**TASK TO COMPLETE**
Nothing in the records may be left out; restate them word for word.

**Saved data entries**
(** ** Research notifications *)
Definition announced (job : string) (c : Customers) : bool :=
  existsb (λ e, bool_decide (pe_reference_id e = Some job) &&
                mem (pe_event e) ["research_completed"; "research_failed"]) (rows (cu_events c)).
(** Finished customer jobs whose end has not been announced. *)
Definition unannounced (d : DB) : list (string * (Job * (UsageRecord * UserRow))) :=
  omap (λ ij, u ← t_usage d !! ij.1;
              who ← cu_users (t_customers d) !! ur_user_id u;
              if mem (j_status ij.2) [COMPLETE; REJECTED; FAILED] && negb (announced ij.1 (t_customers d))
              then Some (ij.1, (ij.2, (u, who))) else None) (map_to_list (t_jobs d)).
Definition notify_research_once (a : AccountSettings) : M World bool :=
  transaction (
    found ← select (λ d, min_by (λ r, default 0 (j_completed_at r.2.1)) (unannounced d));
    match found with
    | None => mret false
    | Some (id, (j, (u, who))) =>
        let success := negb (bool_decide (j_status j = FAILED)) in
        event (j_workspace_id j) (ur_user_id u)
          (if success then "research_completed" else "research_failed") (Some id) ;;
        wanted ← customers (λ c, match cu_preferences c !! j_workspace_id j with
                                 | Some p => pf_research_email p | None => false end);
        (if us_email_notifications who && negb (is_set (us_deletion_requested_at who)) && wanted then
           email_ (ur_user_id u) (us_email who) "research_status" "Money research update"
             ((if success then "Your research record is ready to review."
               else "Your research could not be completed. Your request remains saved.") +:+
              new_line +:+ rstrip_slash (money_public_web_url a) +:+ "/research")
         else mret ()) ;;
        mret true
    end).
End billing.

**OUTPUT OF THE TASK**
(** ** Research notifications *)
Definition announced (job : string) (c : Customers) : bool :=
  existsb (λ e, bool_decide (pe_reference_id e = Some job) &&
                mem (pe_event e) ["research_completed"; "research_failed"]) (rows (cu_events c)).
(** Finished customer jobs whose end has not been announced. *)
Definition unannounced (d : DB) : list (string * (Job * (UsageRecord * UserRow))) :=
  omap (λ ij, u ← t_usage d !! ij.1;
              who ← cu_users (t_customers d) !! ur_user_id u;
              if mem (j_status ij.2) [COMPLETE; REJECTED; FAILED] && negb (announced ij.1 (t_customers d))
              then Some (ij.1, (ij.2, (u, who))) else None) (map_to_list (t_jobs d)).
Definition notify_research_once (a : AccountSettings) : M World bool :=
  transaction (
    found ← select (λ d, min_by (λ r, default 0 (j_completed_at r.2.1)) (unannounced d));
    match found with
    | None => mret false
    | Some (id, (j, (u, who))) =>
        let success := negb (bool_decide (j_status j = FAILED)) in
        event (j_workspace_id j) (ur_user_id u)
          (if success then "research_completed" else "research_failed") (Some id) ;;
        wanted ← customers (λ c, match cu_preferences c !! j_workspace_id j with
                                 | Some p => pf_research_email p | None => false end);
        (if us_email_notifications who && negb (is_set (us_deletion_requested_at who)) && wanted then
           email_ (ur_user_id u) (us_email who) "research_status" "Money research update"
             ((if success then "Your research record is ready to review."
               else "Your research could not be completed. Your request remains saved.") +:+
              new_line +:+ rstrip_slash (money_public_web_url a) +:+ "/research")
         else mret ()) ;;
        mret true
    end).
End billing.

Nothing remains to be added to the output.